Finance is the most important aspect of any business organization. As it is, proper coordination between cash inflow and outflow is a condition, which is the financial objective of every firm. As it is, there are times, when the company undergoes through rough patches. Lack of availability of enough cash, due to various reasons can lead to financial distress.

Now, financial distress refers to a term, which is used for indicating a situation, where a company finds itself unable to address its promises to the creditors, or honors them with difficulty. Many a time, financial distress of a firm can lead to its bankruptcy. Creditors can file a bankruptcy petition against the company, in their bid to recoup a bit of what they owe to the company. This may do irreparable damage to the firm and may eventually lead to the liquidation of the company. Financial distress is generally linked with some costs in relation to the company. These costs are referred to as costs of financial distress.

A very common form of a cost of financial distress is the bankruptcy costs. Bankruptcy costs refer to the costs incurred by the firm, in relation to the bankruptcy proceedings and include expenses like legal fees, management fees, auditors' fees, as well as other payments. The cost of financial distress might occur even in case bankruptcy is avoided:

Financial distress of a company can pose serious problems, which can adversely affect the efficiency of the organization. As maximization of shareholders value as well as that of the value of the firm, take a backseat, the financial managers who are accountable to shareholders may try to transfer the value from the creditors to the shareholders. This results in a conflict of interests between the creditors and the shareholders.

When the liquidation value a firm lowers below its debt, then, it is in the interest of the shareholder for the firm to invest in risky avenues, with higher chances of earnings that increase the likelihood of the value of the firm to grow over debt. Now, risky projects, as it is, are not in the interest of the creditors.
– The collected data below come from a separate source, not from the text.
(* ===== verification/Queue.v ===== *)
(** * The queue facade

    [src/internal/queue/queue.go]: enqueue accounting and the release path on
    top of a task store.  The two Prometheus instruments are maps from project
    ids to values; the store is [None] when no repository is configured. *)
From S2P Require Import Prelude TaskModel TaskRepo TaskRepoFacts Store.

Record QueueMetrics : Type := mkQueueMetrics {
  EnqueuedTotal : gmap string Z;
  Depth : gmap string Z
}.

Inductive QueueError : Type :=
| ErrNoRepository
| ErrDLQNotImplemented (taskID : string)
| ErrRepo (e : RepoError).

Record QueueStats : Type := mkQueueStats {
  qs_Queued : Z;
  qs_Running : Z;
  qs_Leased : Z;
  qs_Completed : Z;
  qs_Failed : Z
}.

Section Queue.
Context `{T : TaskStore}.

Record Queue : Type := mkQueue {
  q_taskRepo : option store;
  q_metrics : option QueueMetrics
}.

(** [counts[k]]: a missing key reads as zero. *)
Definition map_get (m : gmap TaskStatus Z) (k : TaskStatus) : Z := default 0 (m !! k).

Definition updateQueueDepth (projectID : string) (q : Queue) : Queue :=
  match q_taskRepo q, q_metrics q with
  | Some repo, Some m =>
      match st_CountByStatus projectID repo with
      | Err _ => q
      | Ok counts =>
          mkQueue (Some repo) (Some (mkQueueMetrics (EnqueuedTotal m)
            (<[projectID := map_get counts TaskStatusQueued]> (Depth m))))
      end
  | _, _ => q
  end.

(** [Enqueue]: the task is already stored; only the metrics move. *)
Definition Enqueue (taskID projectID : string) (priority : Z) (q : Queue) : Queue :=
  match q_metrics q with
  | None => q
  | Some m =>
      updateQueueDepth projectID (mkQueue (q_taskRepo q) (Some (mkQueueMetrics
        (<[projectID := default 0 (EnqueuedTotal m !! projectID) + 1]> (EnqueuedTotal m))
        (Depth m))))
  end.

Definition EnqueueWithTimestamp (taskID projectID : string) (priority : Z)
    (createdAt : time) (q : Queue) : Queue :=
  match q_metrics q with
  | None => q
  | Some m =>
      updateQueueDepth projectID (mkQueue (q_taskRepo q) (Some (mkQueueMetrics
        (<[projectID := default 0 (EnqueuedTotal m !! projectID) + 1]> (EnqueuedTotal m))
        (Depth m))))
  end.

Definition liftRepo {A} (r : result RepoError A) : result QueueError A :=
  match r with Ok v => Ok v | Err e => Err (ErrRepo e) end.

Definition Release (now : time) (taskID leaseID : string) (newStatus : TaskStatus)
    (opts : ReleaseOptions) (q : Queue) : result QueueError Queue :=
  match q_taskRepo q with
  | None => Err ErrNoRepository
  | Some repo =>
      let! repo' := liftRepo (st_ReleaseLease now taskID leaseID newStatus opts repo) in
      Ok (mkQueue (Some repo') (q_metrics q))
  end.

Definition FindExpiredLeases (now : time) (limit : Z) (q : Queue) :
    result QueueError (list Task) :=
  match q_taskRepo q with
  | None => Err ErrNoRepository
  | Some repo => liftRepo (st_FindExpiredLeases now limit repo)
  end.

(** [MoveToDLQ] has no implementation behind it: both branches fail. *)
Definition MoveToDLQ (taskID projectID : string) (q : Queue) : result QueueError Queue :=
  match q_taskRepo q with
  | None => Err ErrNoRepository
  | Some _ => Err (ErrDLQNotImplemented taskID)
  end.

Definition Stats (projectID : string) (q : Queue) : result QueueError (QueueStats * Queue) :=
  match q_taskRepo q with
  | None => Err ErrNoRepository
  | Some repo =>
      let! counts := liftRepo (st_CountByStatus projectID repo) in
      let stats := mkQueueStats (map_get counts TaskStatusQueued)
        (map_get counts TaskStatusRunning) (map_get counts TaskStatusLeased)
        (map_get counts TaskStatusCompleted) (map_get counts TaskStatusFailed) in
      Ok (stats, mkQueue (Some repo)
        (m ← q_metrics q; Some (mkQueueMetrics (EnqueuedTotal m)
           (<[projectID := qs_Queued stats]> (Depth m)))))
  end.

End Queue.

(** ** Properties *)

Lemma map_get_CountByStatus projectID (tbl : Table) s :
  map_get (CountByStatus projectID tbl) s =
  Z.of_nat (count_if (fun t => in_project projectID t && (Status t =?? s)) tbl).
Proof.
  unfold map_get. rewrite CountByStatus_lookup.
  by destruct (Nat.eqb_spec (count_if (fun t => in_project projectID t && (Status t =?? s)) tbl) 0)
    as [->|].
Qed.

(** Queue accounting over the PostgreSQL store.  [Enqueue] never fails,
    adds one to the project's enqueue counter, touches no other project's
    counter or depth, and leaves the depth gauge at the exact number of QUEUED
    tasks of the project, the number [Stats] reports; without metrics it does
    nothing. *)
Theorem Enqueue_accounting taskID projectID priority (tbl : Table) m :
  let n := Z.of_nat (count_if (fun t => in_project projectID t &&
                                        (Status t =?? TaskStatusQueued)) tbl) in
  let q := mkQueue (Some (tbl : store)) (Some m) in
  exists m', Enqueue taskID projectID priority q = mkQueue (Some (tbl : store)) (Some m') /\
    EnqueuedTotal m' !! projectID = Some (default 0 (EnqueuedTotal m !! projectID) + 1) /\
    Depth m' !! projectID = Some n /\
    (forall p, p <> projectID -> EnqueuedTotal m' !! p = EnqueuedTotal m !! p /\
                                 Depth m' !! p = Depth m !! p) /\
    (exists st q', Stats projectID q = Ok (st, q') /\ qs_Queued st = n) /\
    Enqueue taskID projectID priority (mkQueue (Some (tbl : store)) None) =
      mkQueue (Some (tbl : store)) None.
Proof.
  intros n q. unfold n, q. rewrite <- map_get_CountByStatus. eexists. split; [reflexivity|].
  split_and!; simpl; try by rewrite lookup_insert_eq.
  - intros p Hp. by rewrite !lookup_insert_ne.
  - by eexists _, _.
  - reflexivity.
Qed.
(* ===== verification/Engine.v ===== *)
(** * The workflow engine

    [executeWorkflowAttempt] of [src/internal/executor/workflow.go] with the
    helpers of its loop, the checkpoints of [state.go] and [strict_route.go]:
    one attempt walks the workflow graph from the checkpointed step, dispatching
    a step per iteration, until a terminal, a pause or an error.  What an agent,
    a plan, a callee, a handler or the repository answers during one iteration
    is a [Report].  Prompts, artifacts, time budgets, metrics and live events do
    not steer the loop and are left out. *)
From Stdlib Require Import Ascii.
From S2P Require Import Prelude GoStrings TaskModel Workflow Gates.
Open Scope string_scope.

(** ** Reasoning blocks *)

Definition open_tags : list string := ["<think>"; "<thinking>"; "<reasoning>"].
Definition close_tags : list string := ["</think>"; "</thinking>"; "</reasoning>"].

(** The text around the first occurrence of one of the tags. *)
Fixpoint cut_any (tags : list string) (s : string) : option (string * string) :=
  match List.find (fun t => String.prefix t s) tags with
  | Some t => Some ("", String.substring (String.length t) (String.length s) s)
  | None => match s with
            | "" => None
            | String c s' => match cut_any tags s' with
                             | Some (a, b) => Some (String c a, b)
                             | None => None
                             end
            end
  end.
The companies undergoing financial distress tend to go for corporate restructuring where the valuations are used in the form of negotiating tools. This difference between negotiation and the process is a distinction between corporate finance and financial restructuring.

Additional changes to an evaluation approach, irrespective of whether it is asset-based or market-based might be necessary in some cases. Apart from these there are other changes to the financial statements, which have to be made during evaluation of a company in financial distress.